As the Fact table will contain millions of records, you should think about the design of this table carefully. The String data types are not recommended in the Fact table because they won't add any numeric or additive value to the table. The relationship between a Fact table and dimensions could also be based on the surrogate key of the dimension. The best practice is to set a data type of surrogate keys as the integer; this will be cost-effective in terms of the required disk space in the Fact table because the integer data type takes only 4 bytes while the string data type is much more. Using an integer as a surrogate key also speeds up the join between a fact and a dimension because join and criteria will be based on the integer that operators works with, which is much faster than a string.
If you are thinking about adding comments in this made by a sales person to the sales transaction as another column of the Fact table, first think about the analysis that you want to do based on comments. No one does analysis based on a free text field; if you wish to do an analysis on a free text, you can categorize the text values through the ETL process and build another dimension for that. Then, add the foreign key-primary key relationship between that dimension to the Fact table.
The customer's information, such as the customer name, customer job, customer city, and so on, will be stored in this dimension. You may think that the customer city is, as another dimension, a Geo dimension. But the important note is that our goal in dimensional modeling is not normalization. So resist against your tendency to normalize tables. For a data warehouse, it would be much better if we store more customer-related attributes in the customer dimension itself rather than designing a snow flake schema. The following diagram shows sample columns of the DimCustomer
table:
The DimCustomer
dimension may contain many more attributes. The number of attributes in your dimensions is usually high. Actually, a dimension table with a high number of attributes is the power of your data warehouse because attributes will be your filter criteria in the analysis, and the user can slice and dice data by attributes. So, it is good to think about all possible attributes for that dimension and add them in this step.

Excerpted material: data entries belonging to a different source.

Lemma newest_first_members (rows : list Event.t) (e : Event.t) :
  e ∈ Fixture.newest_first rows → e ∈ rows.
Proof. by rewrite newest_first_Permutation. Qed.

(** X4. A page of [get_events] holds at most [limit] events, all of them
    rows of the events table that pass every filter in force: the requested
    type when a non-empty one is given, the lower bound when a non-zero
    [start_time] is given, the upper bound when a non-zero [end_time] is
    given.  The ordering of the database is only asked not to invent rows. *)
Theorem get_events_page_sound
    (order_by_timestamp_desc : list Event.t -> list Event.t)
    (limit offset : Z) (event_type : option string) (start_time end_time : option Z)
    (db : Session.t) (page : list Event.t)
    (Horder : ∀ rows e, e ∈ order_by_timestamp_desc rows → e ∈ rows)
    (Hpage : EventsRead.get_events order_by_timestamp_desc limit offset
               event_type start_time end_time db = Some page) :
  (Z.of_nat (length page) ≤ limit)%Z
  ∧ ∀ e, e ∈ page →
      e ∈ Session.events db
      ∧ (∀ t, event_type = Some t → t ≠ "" → Event.event_type e = t)
      ∧ (∀ t, start_time = Some t → t ≠ 0%Z → (t ≤ Event.timestamp e)%Z)
      ∧ (∀ t, end_time = Some t → t ≠ 0%Z → (Event.timestamp e ≤ t)%Z).
Proof.
  unfold EventsRead.get_events in Hpage.
  case_bool_decide as Hvalid; [|done]. injection Hpage as <-.
  split; [rewrite length_take; lia|].
  intros e He.
  apply subseteq_take, subseteq_drop, Horder in He.
  apply list_elem_of_In, filter_In in He as [Hin Hpass].
  apply list_elem_of_In in Hin. split; [done|].
  unfold EventsRead.passes in Hpass.
  apply andb_prop in Hpass as [Hpass Hend]. apply andb_prop in Hpass as [Htype Hstart].
  split; [|split].
  - intros t -> Ht. simpl in Htype. rewrite bool_decide_eq_false_2 in Htype by done.
    simpl in Htype. apply bool_decide_eq_true in Htype. congruence.
  - intros t -> Ht. simpl in Hstart. rewrite bool_decide_eq_false_2 in Hstart by done.
    simpl in Hstart. by apply bool_decide_eq_true in Hstart.
  - intros t -> Ht. simpl in Hend. rewrite bool_decide_eq_false_2 in Hend by done.
    simpl in Hend. by apply bool_decide_eq_true in Hend.
Qed.

Lemma get_events_page_sound_witness :
  (Z.of_nat (length [Fixture.event 5 "VEHICLE_ENTERED" 500]) ≤ 1)%Z
  ∧ ∀ e, e ∈ [Fixture.event 5 "VEHICLE_ENTERED" 500] →
      e ∈ Session.events Fixture.day
      ∧ (∀ t, Some "VEHICLE_ENTERED" = Some t → t ≠ "" → Event.event_type e = t)
      ∧ (∀ t, Some 150%Z = Some t → t ≠ 0%Z → (t ≤ Event.timestamp e)%Z)
      ∧ (∀ t, Some 600%Z = Some t → t ≠ 0%Z → (Event.timestamp e ≤ t)%Z).
Proof.
  exact (get_events_page_sound Fixture.newest_first 1 0 (Some "VEHICLE_ENTERED")
           (Some 150%Z) (Some 600%Z) Fixture.day
           [Fixture.event 5 "VEHICLE_ENTERED" 500]
           newest_first_members eq_refl).
Defined.

(** X5. The listing of today's events and the statistics agree: the number
    of events [get_today_events] returns is [total_today] of
    [get_event_stats] for the same midnight, and every listed event is of
    today.  The ordering of the database is asked to permute its rows. *)
Theorem get_today_events_matches_stats
    (order_by_timestamp_desc : list Event.t -> list Event.t)
    (start_timestamp : Z) (db : Session.t)
    (Horder : ∀ rows, order_by_timestamp_desc rows ≡ₚ rows) :
  Z.of_nat (length (EventsRead.get_today_events order_by_timestamp_desc
                      start_timestamp db))
  = EventsRead.Stats.total_today (EventsRead.get_event_stats start_timestamp db)
  ∧ ∀ e, e ∈ EventsRead.get_today_events order_by_timestamp_desc start_timestamp db →
         e ∈ Session.events db ∧ (start_timestamp ≤ Event.timestamp e)%Z.
Proof.
  unfold EventsRead.get_today_events, EventsRead.get_event_stats, EventsRead.count.
  simpl. split; [by rewrite Horder|].
  intros e. rewrite Horder. intros He.
  apply list_elem_of_In, filter_In in He as [Hin Hpass].
  apply list_elem_of_In in Hin. split; [done|].
  by apply bool_decide_eq_true in Hpass.
Qed.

As we've discussed earlier, you see attributes such as Suburb, City, State, and Country inside the customer dimension. This is not a normalized design, and this design definitely is not a good design for a transactional database because it adds redundancy, and making changes won't be consistent. However, for the data warehouse design, not only is redundancy unimportant but it also speeds up analytical queries and prevents snow flaking.
You can also see two keys for this dimension: CustomerKey
and CustomerAlternateKey
. The CustomerKey
is the surrogate key and primary key for the dimension in the data warehouse. The CustomerKey
is an integer field, which is autoincremented. It is important that the surrogate key won't be encoded or taken as a string key; if there is something coded somewhere, then it should be decoded and stored into the relevant attributes. The surrogate key should be different from the primary key of the table in the source system. There are multiple reasons for that; for example, sometimes, operational systems recycle their primary keys, which means they reuse a key value for a customer that is no longer in use to a new customer.
CustomerAlternateKey
is the primary key of the source system. It is important to keep the primary key of the source system stored in the dimension because it would be necessary to identify changes from the source table and apply them into the dimension. The primary key of the source system will be called the business key or alternate key.
The date dimension is one of the dimensions that you will find in most of the business processes. There may be rare situations where you work with a Fact table that doesn't store date-related information. DimDate
contains many generic columns such as FullDate, Month, Year, Quarter, and MonthName. This is obvious as you can fetch all other columns out of the full date column with some date functions, but that will add extra time for processing. So, at the time of designing dimensions, don't think about spaces and add as many attributes as required. The following diagram shows sample columns of the date dimension:
It would be useful to store holidays, weekdays, and weekends in the date dimension because in sales figures, a holiday or weekend will definitely affect the sales transactions and amounts. So, the user will require an understanding of why the sale is higher on a specific date rather than on other days. You may also add another attribute for promotions in this example, which states whether that specific date is a promotion date or not.
The date dimension will have a record for each date. The table, shown in the following screenshot, shows sample records of the date dimension:
As you can see in the records illustrated in the preceding screenshot, the surrogate of the date dimension (DateKey
) shows a meaningful value. This is one of the rare exceptions where we can keep the surrogate key of this dimension as an integer type but with the format of YYYYMMDD to represent a meaning as well.
In this example, if we store time information, where do you think would be the place for time attributes? Inside the date dimension? Definitely not. The date dimension will store one record per day, so a date dimension will have 365 records per year and 3650 records for 10 years. Now, we add time splits to this, down to the last minute, and then we would require 24*60 records per day. So, the combination of the date and time for 10 years would have 3650*24*60= 5265000 records. However, 5 million records for a single dimension are too much; dimensions are usually narrow and they occasionally might have more than one million records. So in this case, the best practice would be to add another dimension as DimTime
and add all time-related attributes in that dimension. The following screenshot shows some example records and attributes of DimTime
:
Usually, the date and time dimensions are generic and static, so you won't be required to populate these dimensions through ETL every night; you just load them once and then you could use them. I've written two general-purpose scripts to create and populate date and time dimensions on my blog that you can use. For the date dimension, visit the http://www.rad.pasfu.com/index.php?/archives/95-Script-for-Creating-and-Generating-members-for-Date-Dimensions-General-Purpose.html URL, and for the time dimension, visit the http://www.rad.pasfu.com/index.php?/archives/122-Script-for-Creating-and-Generating-members-for-Time-Dimension.html URL.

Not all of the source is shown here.